## [Task brief]
Could you repeat the records shown below exactly as written?

## [Data for processing]
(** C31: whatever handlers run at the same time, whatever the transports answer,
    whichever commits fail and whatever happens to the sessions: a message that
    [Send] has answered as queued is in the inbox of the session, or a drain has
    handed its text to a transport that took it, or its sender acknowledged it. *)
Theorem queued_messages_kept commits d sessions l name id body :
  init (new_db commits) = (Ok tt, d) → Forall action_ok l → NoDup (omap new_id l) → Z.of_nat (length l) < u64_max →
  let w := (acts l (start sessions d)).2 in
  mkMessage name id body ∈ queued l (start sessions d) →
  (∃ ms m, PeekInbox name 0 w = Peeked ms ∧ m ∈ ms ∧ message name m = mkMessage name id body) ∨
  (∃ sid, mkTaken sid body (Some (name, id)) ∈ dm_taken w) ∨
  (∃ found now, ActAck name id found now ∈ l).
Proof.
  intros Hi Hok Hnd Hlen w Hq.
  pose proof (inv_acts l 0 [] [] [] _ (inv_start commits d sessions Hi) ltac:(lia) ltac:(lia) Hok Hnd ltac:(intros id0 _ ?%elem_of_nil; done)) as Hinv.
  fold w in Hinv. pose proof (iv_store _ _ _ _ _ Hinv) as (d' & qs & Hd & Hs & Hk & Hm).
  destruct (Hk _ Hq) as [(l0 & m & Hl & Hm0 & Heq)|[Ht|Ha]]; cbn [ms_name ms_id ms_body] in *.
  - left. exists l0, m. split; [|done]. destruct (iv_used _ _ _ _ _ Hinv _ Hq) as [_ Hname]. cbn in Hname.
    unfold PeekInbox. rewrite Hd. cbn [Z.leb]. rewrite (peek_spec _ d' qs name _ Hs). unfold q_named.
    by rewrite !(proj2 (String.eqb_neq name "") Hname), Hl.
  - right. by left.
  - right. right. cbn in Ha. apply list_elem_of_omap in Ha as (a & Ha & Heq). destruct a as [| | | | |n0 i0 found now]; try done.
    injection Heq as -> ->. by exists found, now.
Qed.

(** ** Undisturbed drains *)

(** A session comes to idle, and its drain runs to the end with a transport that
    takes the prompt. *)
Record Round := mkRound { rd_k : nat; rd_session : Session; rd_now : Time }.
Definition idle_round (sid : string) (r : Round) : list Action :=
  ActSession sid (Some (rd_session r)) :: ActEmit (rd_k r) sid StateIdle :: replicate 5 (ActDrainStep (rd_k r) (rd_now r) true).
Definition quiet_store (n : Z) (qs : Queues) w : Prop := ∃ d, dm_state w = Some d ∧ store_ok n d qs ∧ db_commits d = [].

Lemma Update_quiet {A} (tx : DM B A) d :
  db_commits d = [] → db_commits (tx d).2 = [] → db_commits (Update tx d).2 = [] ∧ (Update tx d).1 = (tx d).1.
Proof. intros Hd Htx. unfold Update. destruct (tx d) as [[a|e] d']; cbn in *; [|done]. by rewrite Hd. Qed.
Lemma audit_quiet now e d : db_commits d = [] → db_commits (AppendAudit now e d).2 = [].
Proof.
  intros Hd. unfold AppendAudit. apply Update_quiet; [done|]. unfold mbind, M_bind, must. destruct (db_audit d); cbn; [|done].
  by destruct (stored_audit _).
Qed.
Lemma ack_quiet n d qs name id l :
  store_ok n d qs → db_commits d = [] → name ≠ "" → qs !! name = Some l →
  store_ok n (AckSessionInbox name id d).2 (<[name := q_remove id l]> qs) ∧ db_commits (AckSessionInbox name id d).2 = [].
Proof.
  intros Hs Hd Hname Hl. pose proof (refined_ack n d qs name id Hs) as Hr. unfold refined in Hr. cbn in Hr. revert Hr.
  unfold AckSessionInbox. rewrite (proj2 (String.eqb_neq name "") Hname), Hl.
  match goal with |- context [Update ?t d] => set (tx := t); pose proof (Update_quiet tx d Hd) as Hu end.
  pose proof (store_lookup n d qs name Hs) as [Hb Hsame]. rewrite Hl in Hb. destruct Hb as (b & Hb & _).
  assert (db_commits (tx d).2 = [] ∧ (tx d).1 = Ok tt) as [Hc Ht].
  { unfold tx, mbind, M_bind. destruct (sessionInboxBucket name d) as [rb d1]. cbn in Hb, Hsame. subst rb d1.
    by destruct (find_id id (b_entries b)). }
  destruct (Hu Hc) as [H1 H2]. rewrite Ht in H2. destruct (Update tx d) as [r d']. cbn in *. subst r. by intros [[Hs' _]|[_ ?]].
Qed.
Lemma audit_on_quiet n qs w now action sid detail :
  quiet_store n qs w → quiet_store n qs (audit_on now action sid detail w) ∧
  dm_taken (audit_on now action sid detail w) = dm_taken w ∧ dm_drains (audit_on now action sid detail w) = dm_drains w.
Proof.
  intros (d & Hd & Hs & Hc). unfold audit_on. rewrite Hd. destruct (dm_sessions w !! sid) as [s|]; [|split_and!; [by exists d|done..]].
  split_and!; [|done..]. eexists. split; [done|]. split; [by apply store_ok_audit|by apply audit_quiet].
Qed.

## [Task result]
(** C31: whatever handlers run at the same time, whatever the transports answer,
    whichever commits fail and whatever happens to the sessions: a message that
    [Send] has answered as queued is in the inbox of the session, or a drain has
    handed its text to a transport that took it, or its sender acknowledged it. *)
Theorem queued_messages_kept commits d sessions l name id body :
  init (new_db commits) = (Ok tt, d) → Forall action_ok l → NoDup (omap new_id l) → Z.of_nat (length l) < u64_max →
  let w := (acts l (start sessions d)).2 in
  mkMessage name id body ∈ queued l (start sessions d) →
  (∃ ms m, PeekInbox name 0 w = Peeked ms ∧ m ∈ ms ∧ message name m = mkMessage name id body) ∨
  (∃ sid, mkTaken sid body (Some (name, id)) ∈ dm_taken w) ∨
  (∃ found now, ActAck name id found now ∈ l).
Proof.
  intros Hi Hok Hnd Hlen w Hq.
  pose proof (inv_acts l 0 [] [] [] _ (inv_start commits d sessions Hi) ltac:(lia) ltac:(lia) Hok Hnd ltac:(intros id0 _ ?%elem_of_nil; done)) as Hinv.
  fold w in Hinv. pose proof (iv_store _ _ _ _ _ Hinv) as (d' & qs & Hd & Hs & Hk & Hm).
  destruct (Hk _ Hq) as [(l0 & m & Hl & Hm0 & Heq)|[Ht|Ha]]; cbn [ms_name ms_id ms_body] in *.
  - left. exists l0, m. split; [|done]. destruct (iv_used _ _ _ _ _ Hinv _ Hq) as [_ Hname]. cbn in Hname.
    unfold PeekInbox. rewrite Hd. cbn [Z.leb]. rewrite (peek_spec _ d' qs name _ Hs). unfold q_named.
    by rewrite !(proj2 (String.eqb_neq name "") Hname), Hl.
  - right. by left.
  - right. right. cbn in Ha. apply list_elem_of_omap in Ha as (a & Ha & Heq). destruct a as [| | | | |n0 i0 found now]; try done.
    injection Heq as -> ->. by exists found, now.
Qed.

(** ** Undisturbed drains *)

(** A session comes to idle, and its drain runs to the end with a transport that
    takes the prompt. *)
Record Round := mkRound { rd_k : nat; rd_session : Session; rd_now : Time }.
Definition idle_round (sid : string) (r : Round) : list Action :=
  ActSession sid (Some (rd_session r)) :: ActEmit (rd_k r) sid StateIdle :: replicate 5 (ActDrainStep (rd_k r) (rd_now r) true).
Definition quiet_store (n : Z) (qs : Queues) w : Prop := ∃ d, dm_state w = Some d ∧ store_ok n d qs ∧ db_commits d = [].

Lemma Update_quiet {A} (tx : DM B A) d :
  db_commits d = [] → db_commits (tx d).2 = [] → db_commits (Update tx d).2 = [] ∧ (Update tx d).1 = (tx d).1.
Proof. intros Hd Htx. unfold Update. destruct (tx d) as [[a|e] d']; cbn in *; [|done]. by rewrite Hd. Qed.
Lemma audit_quiet now e d : db_commits d = [] → db_commits (AppendAudit now e d).2 = [].
Proof.
  intros Hd. unfold AppendAudit. apply Update_quiet; [done|]. unfold mbind, M_bind, must. destruct (db_audit d); cbn; [|done].
  by destruct (stored_audit _).
Qed.
Lemma ack_quiet n d qs name id l :
  store_ok n d qs → db_commits d = [] → name ≠ "" → qs !! name = Some l →
  store_ok n (AckSessionInbox name id d).2 (<[name := q_remove id l]> qs) ∧ db_commits (AckSessionInbox name id d).2 = [].
Proof.
  intros Hs Hd Hname Hl. pose proof (refined_ack n d qs name id Hs) as Hr. unfold refined in Hr. cbn in Hr. revert Hr.
  unfold AckSessionInbox. rewrite (proj2 (String.eqb_neq name "") Hname), Hl.
  match goal with |- context [Update ?t d] => set (tx := t); pose proof (Update_quiet tx d Hd) as Hu end.
  pose proof (store_lookup n d qs name Hs) as [Hb Hsame]. rewrite Hl in Hb. destruct Hb as (b & Hb & _).
  assert (db_commits (tx d).2 = [] ∧ (tx d).1 = Ok tt) as [Hc Ht].
  { unfold tx, mbind, M_bind. destruct (sessionInboxBucket name d) as [rb d1]. cbn in Hb, Hsame. subst rb d1.
    by destruct (find_id id (b_entries b)). }
  destruct (Hu Hc) as [H1 H2]. rewrite Ht in H2. destruct (Update tx d) as [r d']. cbn in *. subst r. by intros [[Hs' _]|[_ ?]].
Qed.
Lemma audit_on_quiet n qs w now action sid detail :
  quiet_store n qs w → quiet_store n qs (audit_on now action sid detail w) ∧
  dm_taken (audit_on now action sid detail w) = dm_taken w ∧ dm_drains (audit_on now action sid detail w) = dm_drains w.
Proof.
  intros (d & Hd & Hs & Hc). unfold audit_on. rewrite Hd. destruct (dm_sessions w !! sid) as [s|]; [|split_and!; [by exists d|done..]].
  split_and!; [|done..]. eexists. split; [done|]. split; [by apply store_ok_audit|by apply audit_quiet].
Qed.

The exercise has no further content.